Chick embryo myotubes contain transferrin receptors and internalize and recycle transferrin

Embryonic chick skeletal myotubes grown in cell culture require transferrin to provide iron for proliferation and differentiation. We demonstrate here that cultured myotubes contain transferrin receptors as demonstrated by the finding of specific, saturable, and reversible high‐affinity binding sites. Scatchard analysis of equilibrium binding data indicates an apparent K d of 37 nM and one muscle cell equivalent contains 7,500 transferrin receptors. Myotubes exhibit a K d 100 times higher for apotransferrin than for iron‐saturated transferrin.

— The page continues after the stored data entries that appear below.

(** * ex4_HH.py : Hodgkin-Huxley action potential propagation model

    Verification development for the rate law [HHRateFunction] of
    [ex4_HH.py] and for the channel model the script declares.

    Number models.  The file reads Python's [float] in two ways.

    On the reals: [+], [-], [*] are the field operations of [R], [math.exp]
    is [exp] and [math.pow(3.0, y)] is [Rpower 3 y]; a float division whose
    divisor is zero raises [ZeroDivisionError] and [math.isclose] raises
    [ValueError] on a negative tolerance.  Rounding and the range errors of
    binary64 are outside this reading.  It carries the sign facts of the six
    rate lambdas on the operating range [Vrange], the plot helper and the
    injection code.

    On binary64 numbers (module [Binary64]): every operation of lines 71-80
    is the IEEE 754 operation on Rocq's primitive floats, [math.pow],
    [math.exp] and [math.isclose] are CPython's wrappers with their
    [ValueError] and [OverflowError], and the C library under them is a
    parameter.  It carries what a call of [HHRateFunction] returns or raises
    for arbitrary arguments.

    Channel model.  The subunits, channels, reactions, currents and tables
    are those of the script.  The solver that builds the state spaces and
    advances the counts is called by the script and is not part of it; its
    engine is modelled after the specification, and every such definition
    says so. *)

From Stdlib Require Import Floats Reals Lra Lia ZArith List Bool.
Import ListNotations.

Open Scope R_scope.

(** ** Python results: a value or a raised exception *)

Module Py.

Inductive exn : Set :=
| ZeroDivisionError
| ValueError.

Inductive result (A : Type) : Type :=
| Ok (a : A)
| Raise (e : exn).

Arguments Ok {A} a.
Arguments Raise {A} e.

Definition bind {A B : Type} (m : result A) (k : A -> result B) : result B :=
  match m with
  | Ok a => k a
  | Raise e => Raise e
  end.

(** [x / y] on floats. *)
Definition truediv (x y : R) : result R :=
  if Req_dec_T y 0 then Raise ZeroDivisionError else Ok (x / y).
(** The supervisor on a transport whose [Connect] fails [k] times first:
    where the thread stands and what it has done after each pass. *)
Lemma run_retries (k : nat) : forall s : Impl,
  vhal_talker_thread_ s = AtSupervisor ->
  should_continue_ s = true ->
  fails_then_succeeds k (socket_client_ s) ->
  (forall j, (j <= k)%nat -> vhal_talker_thread_ (run j s) = AtSupervisor)
  /\ run (S k) s
     = mkImpl (callback_ s) (after_connects (S k) (socket_client_ s))
         (AtPoll (GetNativeSocketFd
                    (after_connects (S k) (socket_client_ s))))
         true (events s ++ retry_events k (socket_client_ s)).
Proof.
  induction k as [|k IH]; intros s Hat Hgo [Hnc Hk].
  - split.
    + intros j Hj. replace j with 0%nat by lia. exact Hat.
    + cbn [Sink.run]. rewrite (thread_step_connect s Hat Hgo Hnc).
      rewrite Hk. reflexivity.
  - destruct Hk as [Hfail Hrest].
    pose proof (thread_step_connect s Hat Hgo Hnc) as St.
    cbv zeta in St. rewrite Hfail in St.
    destruct (IH (thread_step s)) as [Hbefore Hafter].
    + rewrite St. reflexivity.
    + rewrite St. reflexivity.
    + rewrite St. exact Hrest.
    + split.
      * intros [|j] Hj; [exact Hat|].
        cbn [Sink.run]. apply Hbefore. lia.
      * change (run (S (S k)) s) with (run (S k) (thread_step s)).
        rewrite Hafter, St. cbn [callback_ socket_client_ events].
        rewrite <- app_assoc. reflexivity.
Qed.

Lemma retry_events_connects (k : nat) : forall w : W,
  length (filter is_Connect (retry_events k w)) = S k
  /\ filter is_Sleep (retry_events k w) = repeat (EvSleep 33) k.
Proof.
  induction k as [|k IH]; intros w; [split; reflexivity|].
  destruct (IH (snd (Connect w))) as [Hc Hs].
  cbn [retry_events filter is_Connect is_Sleep length repeat].
  rewrite Hc, Hs. split; reflexivity.
Qed.

(** C5: on a transport that is not connected and whose [Connect] fails [k]
    times and then succeeds, for any [k], the supervisor makes exactly
    [k + 1] connect attempts, sleeps the same 33 ms after each failure, and
    is in the read phase after the attempt that succeeds and not before. *)
Theorem C5_connect_retried_until_success
    (k : nat) (s : Impl)
    (Hat : vhal_talker_thread_ s = AtSupervisor)
    (Hgo : should_continue_ s = true)
    (Hconn : fails_then_succeeds k (socket_client_ s)) :
  (forall j, (j <= k)%nat -> vhal_talker_thread_ (run j s) = AtSupervisor)
  /\ vhal_talker_thread_ (run (S k) s)
     = AtPoll (GetNativeSocketFd (after_connects (S k) (socket_client_ s)))
  /\ events_since s (run (S k) s) = retry_events k (socket_client_ s)
  /\ length (filter is_Connect (events_since s (run (S k) s))) = S k
  /\ filter is_Sleep (events_since s (run (S k) s))
     = repeat (EvSleep 33) k.
Proof.
  destruct (run_retries k s Hat Hgo Hconn) as [Hbefore Hafter].
  assert (E : events_since s (run (S k) s)
              = retry_events k (socket_client_ s)).
  { apply events_since_app. rewrite Hafter. reflexivity. }
  rewrite E.
  destruct (retry_events_connects k (socket_client_ s)) as [Hc Hs].
  repeat split; try assumption.
  rewrite Hafter. reflexivity.
Qed.
(** The line [name(v)] with its terminator, for two words [name] and [v],
    is scanned into the five tokens of a simple command. *)
Lemma scan_line_simple index tokens name v :
  word name -> word v ->
  scan_line index
    (list_ascii_of_string name ++ "("%char :: list_ascii_of_string v
       ++ [")"%char; newline]) tokens =
  Ok (tokens ++ [STR (index + 1) name; LPAREN (index + 1); STR (index + 1) v;
                 RPAREN (index + 1); EOL (index + 1)]).
Proof.
  intros [Hn Hnv] [Hv Hvv].
  rewrite <- (string_of_list_ascii_of_string name) at 2.
  rewrite <- (string_of_list_ascii_of_string v) at 2.
  destruct (list_ascii_of_string name) as [|a n] eqn:En.
  { destruct name; [congruence|discriminate]. }
  destruct (list_ascii_of_string v) as [|b w] eqn:Ev.
  { destruct v; [congruence|discriminate]. }
  set (line := (a :: n) ++ "("%char :: (b :: w) ++ [")"%char; newline]).
  assert (Ha : is_valid_character a = true)
    by (simpl in Hnv; now apply andb_true_iff in Hnv).
  assert (Hnl : Ascii.eqb a newline = false).
  { destruct (Ascii.eqb_spec a newline); [subst; discriminate|reflexivity]. }
  assert (Hlen : List.length line + 2
                 = S (S (S (S (S (S (List.length n + List.length w + 1))))))).
  { unfold line. rewrite !length_app. simpl. rewrite length_app. simpl. lia. }
  unfold scan_line. fold line. change line with (a :: (n ++ "("%char :: (b :: w) ++ [")"%char; newline])) at 1.
  cbv iota. rewrite Hnl, Hlen.
  assert (S0 : skipn 0 line = (a :: n) ++ "("%char :: (b :: w) ++ [")"%char; newline])
    by reflexivity.
  rewrite (scan_loop_word _ line index 0 0 _ a n _ S0 Hnv eq_refl (or_introl (conj eq_refl eq_refl))).
  pose proof (skipn_over _ _ _ _ S0) as S1.
  rewrite (scan_loop_mark _ line index _ _ _ _ (LPAREN (index + 1)) S1 (fun _ => eq_refl)).
  pose proof (skipn_next _ _ _ _ S1) as S2.
  rewrite (scan_loop_word _ line index _ _ _ b w _ S2 Hvv eq_refl (or_intror eq_refl)).
  pose proof (skipn_over _ _ _ _ S2) as S3.
  rewrite (scan_loop_mark _ line index _ _ _ _ (RPAREN (index + 1)) S3 (fun _ => eq_refl)).
  pose proof (skipn_next _ _ _ _ S3) as S4.
  rewrite (scan_loop_mark _ line index _ _ _ _ (EOL (index + 1)) S4 (fun _ => eq_refl)).
  pose proof (skipn_next _ _ _ _ S4) as S5.
  rewrite scan_loop_stop by (apply skipn_end; exact S5).
  rewrite <- !app_assoc. reflexivity.
Qed.
Ltac shows_step :=
  first
    [ eapply shows_bind; [|intros ?]
    | apply shows_ret | apply shows_raise | apply shows_emit
    | apply shows_emit_quiet; reflexivity
    | apply shows_open | apply shows_file_read | apply shows_file_write
    | apply shows_file_write_quiet; reflexivity
    | apply shows_dpo_read; intros ?; reflexivity
    | apply shows_time_now; intros ?; reflexivity
    | apply shows_date_now; intros ?; reflexivity
    | match goal with
      | |- shows _ (if ?b then _ else _) _ => destruct b
      | |- shows _ (match ?x with _ => _ end) _ => destruct x
      end ].

Ltac total_step :=
  first
    [ apply total_bind; [|intros ?]
    | apply total_ret | apply total_emit | apply total_dpo_read
    | apply total_time_now | apply total_open_w | apply total_file_write
    | match goal with
      | |- total _ (if ?b then _ else _) => destruct b
      end ].

(** Undo one [bind] of a statement that returned normally. *)
Ltac inv_bind H :=
  let a := fresh "a" in
  let s := fresh "s" in
  let t := fresh "t" in
  let u := fresh "u" in
  let E := fresh "E" in
  apply bind_Ret_inv in H; destruct H as (a & s & t & u & E & H & ->).

Ltac keeps_step :=
  first
    [ apply keeps_bind; [|intros ?]
    | apply keeps_ret | apply keeps_raise | apply keeps_hang
    | apply keeps_emit | apply keeps_dpo_read | apply keeps_time_now
    | apply keeps_date_now | apply keeps_file_read | apply keeps_open_r
    | apply keeps_open | apply keeps_file_write
    | match goal with
      | |- keeps _ (if ?b then _ else _) => destruct b
      | |- keeps _ (match ?x with _ => _ end) => destruct x
      end ].
(** C6: a classlist entry whose [__objc_data] structure has a name pointer
    below the virtual base is skipped: its step of the classlist pass logs
    the event, adds no class and does not raise; the pass over a classlist
    containing the entry returns what it returns without the entry; the
    event is in the log once the entries before it are parsed; the classlist
    pass of a binary whose classlist contains the entry returns what the
    loop returns on the other entries; and construction of the runtime
    parser completes with those classes when the other entries and the other
    passes parse. No parsed class comes from the skipped data structure.
    All other classes are still parsed: on a constructed parser the class
    list is, in classlist order, what [_parse_objc_data_entry] returns on
    exactly the data structures of the other entries whose name pointer is
    not below the virtual base, so every other valid entry has its class in
    the list. And parsing does not fail: construction returns whenever the
    other passes return and the step of every other entry returns. *)
Theorem C6_invalid_data_entry_skipped (binary : MachoBinary.t)
    (selrefs : list ObjcSelref.t) (ptr : Z)
    (class_entry : ObjcClassRawStruct.t) (d : ObjcDataRawStruct.t) :
  MachoBinary.read_ObjcClassRawStruct binary ptr true = Some class_entry →
  MachoBinary.read_ObjcDataRawStruct binary
    (Z.land (ObjcClassRawStruct.data class_entry) (Z.lnot 3)) true = Some d →
  ObjcDataRawStruct.name d < MachoBinary.get_virtual_base binary →
  let event :=
    LogInvalidObjcDataRaw
      (Z.land (ObjcClassRawStruct.data class_entry) (Z.lnot 3))
      (ObjcDataRawStruct.name d) in
  parse_classlist_pointer binary selrefs ptr = ([event], Some [])
  ∧ (∀ before after acc,
       result (classes_loop binary selrefs (before ++ ptr :: after) acc)
       = result (classes_loop binary selrefs (before ++ after) acc))
  ∧ (∀ before after acc,
       is_Some (result (classes_loop binary selrefs before acc)) →
       event ∈ logged (classes_loop binary selrefs (before ++ ptr :: after) acc))
  ∧ (∀ before after,
       result (_get_classlist_pointers binary) = Some (before ++ ptr :: after) →
       result (_parse_static_objc_runtime_info binary selrefs)
       = result (classes_loop binary selrefs (before ++ after) []))
  ∧ (∀ before after classes syms,
       result (_get_classlist_pointers binary) = Some (before ++ ptr :: after) →
       result (_parse_selrefs binary) = Some selrefs →
       result (classes_loop binary selrefs (before ++ after) []) = Some classes →
       result (_parse_linked_dylib_symbols binary) = Some syms →
       result (ObjcRuntimeDataParser.init binary)
       = Some (ObjcRuntimeDataParser.mk binary selrefs classes syms)
       ∧ event ∈ logged (ObjcRuntimeDataParser.init binary))
  ∧ (∀ p c, result (ObjcRuntimeDataParser.init binary) = Some p →
            c ∈ ObjcRuntimeDataParser.classes p →
            ∃ d' ents, class_source binary c d' ents ∧ d' ≠ d)
  ∧ (∀ before after p,
       result (_get_classlist_pointers binary) = Some (before ++ ptr :: after) →
       result (ObjcRuntimeDataParser.init binary) = Some p →
       (∃ ds,
          Forall2 (pointer_data binary) (before ++ after) ds
          ∧ Forall2 (λ d' c,
                       result (_parse_objc_data_entry binary
                                 (ObjcRuntimeDataParser._selrefs p) d') = Some c)
                    (filter (λ d', MachoBinary.get_virtual_base binary
                                   ≤ ObjcDataRawStruct.name d') ds)
                    (ObjcRuntimeDataParser.classes p))
       ∧ ∀ q d',
           q ∈ before ++ after → pointer_data binary q d' →
           MachoBinary.get_virtual_base binary ≤ ObjcDataRawStruct.name d' →
           ∃ c, c ∈ ObjcRuntimeDataParser.classes p
                ∧ result (_parse_objc_data_entry binary
                            (ObjcRuntimeDataParser._selrefs p) d') = Some c)
  ∧ (∀ before after syms,
       result (_get_classlist_pointers binary) = Some (before ++ ptr :: after) →
       result (_parse_selrefs binary) = Some selrefs →
       result (_parse_linked_dylib_symbols binary) = Some syms →
       (∀ q, q ∈ before ++ after →
             is_Some (result (parse_classlist_pointer binary selrefs q))) →
       ∃ classes,
         result (ObjcRuntimeDataParser.init binary)
         = Some (ObjcRuntimeDataParser.mk binary selrefs classes syms)).
Proof.
  intros Hce Hd Hlt event.
  pose proof (parse_classlist_pointer_skip binary selrefs ptr class_entry d
                Hce Hd Hlt) as Hskip. fold event in Hskip.
  assert (∀ before after acc,
            result (classes_loop binary selrefs (before ++ ptr :: after) acc)
            = result (classes_loop binary selrefs (before ++ after) acc))
    as Hsame.
  { intros before after acc. rewrite !classes_loop_app, !result_bind.
    destruct (result (classes_loop binary selrefs before acc)) as [acc'|];
      [|done].
    cbn [mbind option_bind].
    by destruct (classes_loop_skip binary selrefs ptr event after acc' Hskip). }
  assert (∀ before after acc,
            is_Some (result (classes_loop binary selrefs before acc)) →
            event ∈ logged (classes_loop binary selrefs (before ++ ptr :: after) acc))
    as Hlogged.
  { intros before after acc [acc' Hb]. rewrite classes_loop_app.
    eapply logged_bind_r; [exact Hb|].
    destruct (classes_loop_skip binary selrefs ptr event after acc' Hskip)
      as [_ ->]. by left. }
  split; [done|]. split; [done|]. split; [done|].
  split; [|split; [|split; [|split]]].
  - intros before after Hptrs. rewrite <-Hsame.
    unfold _parse_static_objc_runtime_info.
    rewrite result_bind. cbn [result log snd mbind option_bind].
    rewrite result_bind, Hptrs. done.
  - intros before after classes syms Hptrs Hsel Hloop Hsyms.
    assert (result (classes_loop binary selrefs (before ++ ptr :: after) [])
            = Some classes) as Hloop' by (by rewrite Hsame).
    split.
    + apply init_Some. exists selrefs, classes, syms.
      split; [done|]. split; [|done].
      apply parse_static_objc_runtime_info_Some. by eexists.
    + unfold ObjcRuntimeDataParser.init.
      eapply logged_bind_r; [done|]. eapply logged_bind_r; [done|].
      eapply logged_bind_r; [exact Hsel|]. eapply logged_bind_r; [done|].
      apply logged_bind_l. unfold _parse_static_objc_runtime_info.
      eapply logged_bind_r; [done|]. eapply logged_bind_r; [exact Hptrs|].
      apply Hlogged.
      assert (result (classes_loop binary selrefs before [] ≫=
                        classes_loop binary selrefs (ptr :: after))
              = Some classes) as Hb by (by rewrite <-classes_loop_app).
      apply result_bind_Some in Hb as (acc' & Hb & _). by exists acc'.
  - intros p c Hinit Hc.
    destruct (parsed_class_source binary p c Hinit Hc) as (d' & ents & Hsrc & _).
    exists d', ents. split; [done|]. intros ->.
    destruct Hsrc as (_ & Hge & _). lia.
  - intros before after p Hptrs Hinit.
    destruct (init_classlist_steps binary p Hinit)
      as (ptrs' & ls & Hptrs' & Hall & Hcls).
    rewrite Hptrs in Hptrs'. injection Hptrs' as <-.
    apply Forall2_app_inv_l in Hall as (ls1 & ls2' & H1 & H2 & ->).
    apply Forall2_cons_inv_l in H2 as (added & ls2 & Hadded & H2 & ->).
    rewrite (parse_classlist_pointer_skip binary
               (ObjcRuntimeDataParser._selrefs p) ptr class_entry d Hce Hd Hlt)
      in Hadded.
    injection Hadded as <-.
    assert (ObjcRuntimeDataParser.classes p = mjoin (ls1 ++ ls2)) as Hcls'.
    { rewrite Hcls, !join_app. done. }
    assert (Forall2 (λ ptr added,
                       result (parse_classlist_pointer binary
                                 (ObjcRuntimeDataParser._selrefs p) ptr)
                       = Some added)
                    (before ++ after) (ls1 ++ ls2)) as Hrest
      by (by apply Forall2_app).
    destruct (classlist_steps_classes binary _ _ _ Hrest) as (ds & Hds & Hcs).
    rewrite <-Hcls' in Hcs. split; [by exists ds|].
    intros q d' Hq Hd' Hvalid.
    apply list_elem_of_lookup in Hq as [i Hi].
    destruct (Forall2_lookup_l _ _ _ _ _ Hds Hi) as (d'' & Hdi & Hd'').
    rewrite (pointer_data_functional _ _ _ _ Hd'' Hd') in Hdi.
    assert (d' ∈ filter (λ d', MachoBinary.get_virtual_base binary
                               ≤ ObjcDataRawStruct.name d') ds) as Hin.
    { apply list_elem_of_filter. split; [done|].
      by apply list_elem_of_lookup_2 in Hdi. }
    apply list_elem_of_lookup in Hin as [j Hj].
    destruct (Forall2_lookup_l _ _ _ _ _ Hcs Hj) as (c & Hc & Hparse).
    exists c. split; [|done]. by apply list_elem_of_lookup_2 in Hc.
  - intros before after syms Hptrs Hsel Hsyms Hsteps.
    assert (is_Some (result (classes_loop binary selrefs (before ++ after) [])))
      as [classes Hloop].
    { rewrite result_classes_loop. apply fmap_is_Some, mapM_is_Some.
      apply Forall_forall. intros q Hq. by apply Hsteps. }
    exists classes. apply init_Some. exists selrefs, classes, syms.
    split; [done|]. split; [|done].
    apply parse_static_objc_runtime_info_Some. eexists. split; [exact Hptrs|].
    by rewrite Hsame.
Qed.
(** * Debtify: the persistence and query layer of [main.py]

    A shallow embedding of class [Database] and of the two dialogs that
    feed it ([EditTransactionWindow.get_info], [MainWindow.add_tx],
    [MainWindow.edit_tx]).  The program talks to SQLite through SQL text;
    the embedding gives each statement the meaning SQLite gives it:

    - TEXT values are UTF-8 byte strings ([string]); they compare with the
      BINARY collation (byte-wise), and [LIKE] reads them character by
      character, folding case for ASCII letters only;
    - REAL values are IEEE binary64 numbers ([spec_float] of the Standard
      Library at precision 53); a NaN bound to a statement is stored as
      NULL, and a negative zero is read back as [0.0];
    - INTEGER PRIMARY KEY AUTOINCREMENT keeps, per table, the largest
      rowid ever handed out ([seq]);
    - a connection opened by [sqlite3.connect] has foreign-key enforcement
      switched off until [PRAGMA foreign_keys=ON] is executed.

    Outside the model: SQLite integers are 64-bit (rowids are [Z] here and
    the ceiling [2^63-1] is never reached); TEXT values hold no NUL
    character; rows of a table are listed in rowid order, which is the
    order a table scan visits them. *)

From Stdlib Require Import ZArith NArith List String Ascii Bool Lia.
From Stdlib Require Import Permutation Sorted QArith.
From Stdlib Require Import Floats.SpecFloat DecimalString.
Import ListNotations.

Local Open Scope string_scope.
Local Open Scope list_scope.
Local Open Scope Z_scope.

(** ** Results of calls that may raise *)

Inductive exn : Type :=
| IntegrityError (msg : string)      (* sqlite3.IntegrityError *)
| OperationalError (msg : string)    (* sqlite3.OperationalError *)
| ValueError (msg : string)
| InvalidOperation.                  (* decimal.InvalidOperation *)

Inductive result (A : Type) : Type :=
| Ok (a : A)
| Raise (e : exn).
Arguments Ok {A} a.
Arguments Raise {A} e.

Definition bind {A B} (r : result A) (k : A -> result B) : result B :=
  match r with
  | Ok a => k a
  | Raise e => Raise e
  end.

Notation "x <- r ;; k" := (bind r (fun x => k))
  (at level 61, r at next level, right associativity).

(** ** TEXT values *)

Module Text.

(** Bytes of a string, as numbers. *)
Definition bytes (s : string) : list N :=
  map N_of_ascii (list_ascii_of_string s).

(** [sqlite3Utf8Read]: one character from a UTF-8 byte sequence.  A lead
    byte below [0xC0] is the character itself; a lead byte from [0xC0] on
    keeps its payload bits and absorbs every continuation byte that
    follows. *)
Definition utf8_trans1 (b : N) : N :=
  (if b <? 0xE0 then N.land b 0x1F
   else if b <? 0xF0 then N.land b 0x0F
   else if b <? 0xF8 then N.land b 0x07
   else if b <? 0xFC then N.land b 0x03
   else if b <? 0xFE then N.land b 0x01
   else 0)%N.

Definition is_continuation (b : N) : bool := (N.land b 0xC0 =? 0x80)%N.

Definition utf8_finish (c : N) : N :=
  (if (c <? 0x80) || (N.land c 0xFFFFF800 =? 0xD800)
      || (N.land c 0xFFFFFFFE =? 0xFFFE)
   then 0xFFFD else c)%N.

Definition utf8_push (c b : N) : N :=
  ((N.shiftl c 6 + N.land b 0x3F) mod 2 ^ 32)%N.

Fixpoint utf8_decode (cur : option N) (bs : list N) : list N :=
  match bs with
  | [] => match cur with Some c => [utf8_finish c] | None => [] end
  | b :: bs' =>
      match cur with
      | Some c =>
          if is_continuation b then utf8_decode (Some (utf8_push c b)) bs'
          else utf8_finish c ::
               (if (b <? 0xC0)%N then b :: utf8_decode None bs'
                else utf8_decode (Some (utf8_trans1 b)) bs')
      | None =>
          if (b <? 0xC0)%N then b :: utf8_decode None bs'
          else utf8_decode (Some (utf8_trans1 b)) bs'
      end
  end.

Definition chars (s : string) : list N := utf8_decode None (bytes s).

(** [sqlite3Tolower] on a character: ASCII letters only. *)
Definition tolower (c : N) : N :=
  (if (65 <=? c) && (c <=? 90) then c + 32 else c)%N.

Definition percent : N := 37.
Definition underscore : N := 95.

(** One pattern character against one subject character, as
    [patternCompare] does with [noCase] set: equal, or equal after ASCII
    case folding when both are ASCII, or the pattern character is [_]. *)
Definition like_char (c c2 : N) : bool :=
  ((c =? c2) || ((tolower c =? tolower c2) && (c <? 0x80) && (c2 <? 0x80))
   || (c =? underscore))%N.

(** The LIKE operator without ESCAPE: [%] stands for any run of
    characters, [_] for exactly one. *)
Fixpoint like_chars (p : list N) : list N -> bool :=
  match p with
  | [] => fun s => match s with [] => true | _ :: _ => false end
  | c :: p' =>
      if (c =? percent)%N then
        fix star (s : list N) : bool :=
          like_chars p' s
          || match s with [] => false | _ :: s' => star s' end
      else
        fun s =>
          match s with
          | [] => false
          | c2 :: s' => like_char c c2 && like_chars p' s'
          end
  end.

(** [subject LIKE pattern]. *)
Definition like (subject pattern : string) : bool :=
  like_chars (chars pattern) (chars subject).

(** SQLITE_LIMIT_LIKE_PATTERN_LENGTH, in bytes. *)
Definition like_pattern_limit : Z := 50000.

End Text.

(** ** Numbers: binary64 and [decimal.Decimal] *)

Module Num.

(** Python's [float] and SQLite's REAL: IEEE binary64. *)
Definition prec : Z := 53.
Definition emax : Z := 1024.
Definition float : Type := spec_float.

Definition fadd : float -> float -> float := SFadd prec emax.
Definition fneg : float -> float := SFopp.
Definition fzero : float := S754_zero false.

Definition is_nan (x : float) : bool :=
  match x with S754_nan => true | _ => false end.

Definition is_zero (x : float) : bool :=
  match x with S754_zero _ => true | _ => false end.

(** [x <= y] on REAL values (false as soon as one is a NaN). *)
Definition fleb : float -> float -> bool := SFleb.
Definition feqb : float -> float -> bool := SFeqb.

(** What a REAL column gives back for a number bound to it.  SQLite
    writes a REAL that is a whole number as an integer and turns it into
    a REAL again when it is read, which returns the number itself except
    that a negative zero comes back as [0.0]. *)
Definition real_column (x : float) : float :=
  match x with
  | S754_zero _ => S754_zero false
  | _ => x
  end.

(** The quotient [n/d] of two positive integers, rounded to the nearest
    binary64 number, ties to even. *)
Definition float_of_ratio (neg : bool) (n d : positive) : float :=
  let '(q, e, l) := SFdiv_core_binary prec emax (Zpos n) 0 (Zpos d) 0 in
  binary_round_aux prec emax neg q e l.

(** The exact value of a finite float, as a fraction. *)
Definition ratio_of_finite (m : positive) (e : Z) : positive * positive :=
  match e with
  | Zpos k => (m * 2 ^ k, 1)%positive
  | Z0 => (m, 1%positive)
  | Zneg k => (m, 2 ^ k)%positive
  end.

Definition float_value (x : float) : option Q :=
  match x with
  | S754_zero _ => Some 0%Q
  | S754_finite s m e =>
      let '(n, d) := ratio_of_finite m e in
      Some (Qmake (if s then Zneg n else Zpos n) d)
  | _ => None
  end.

(** A [decimal.Decimal]: coefficient and exponent ([coef * 10^exp]), an
    infinity, or a NaN.  The sign of a zero is not kept. *)
Inductive decimal : Type :=
| DFin (coef : Z) (exp : Z)
| DInf (negative : bool)
| DNaN (signaling : bool).

Definition dec_zero : decimal := DFin 0 0.

Definition pow10 (k : Z) : Z := 10 ^ k.

Definition dec_value (d : decimal) : option Q :=
  match d with
  | DFin c e =>
      Some (if 0 <=? e then inject_Z (c * pow10 e)
            else Qmake c (Z.to_pos (pow10 (- e))))
  | _ => None
  end.

(** [d <= 0]; an ordering comparison with a NaN signals InvalidOperation,
    which the default context traps. *)
Definition dec_le0 (d : decimal) : result bool :=
  match d with
  | DFin c _ => Ok (c <=? 0)
  | DInf neg => Ok neg
  | DNaN _ => Raise InvalidOperation
  end.

(** [float(d)]: the nearest binary64 number; a signaling NaN cannot be
    converted. *)
Definition float_of_decimal (d : decimal) : result float :=
  match d with
  | DFin c e =>
      Ok match c with
         | Z0 => S754_zero false
         | Zpos p =>
             if 0 <=? e then float_of_ratio false (p * Z.to_pos (pow10 e)) 1
             else float_of_ratio false p (Z.to_pos (pow10 (- e)))
         | Zneg p =>
             if 0 <=? e then float_of_ratio true (p * Z.to_pos (pow10 e)) 1
             else float_of_ratio true p (Z.to_pos (pow10 (- e)))
         end
  | DInf neg => Ok (S754_infinity neg)
  | DNaN false => Ok S754_nan
  | DNaN true => Raise (ValueError "cannot convert signaling NaN to float")
  end.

Internalization of specifically bound transferrin is temperature dependent and occurs rapidly at 37°C with a steady state reached after 10 min. Internalization studies using either 125 I‐ovotransferrin or 55 Fe‐ovotransferrin suggest that transferrin is internalized, depleted of iron, and recycled intact to the extracellular medium as shown in other cell systems. Autoradiography of muscle cell cultures incubated with 125 I‐ovotransferrin at 4°C reveals clusters of receptors along the myotubes. The possible mechanisms by which transferrin is supplied to muscle in vivo are discussed in light of the evidence that motor neurons contain transferrin.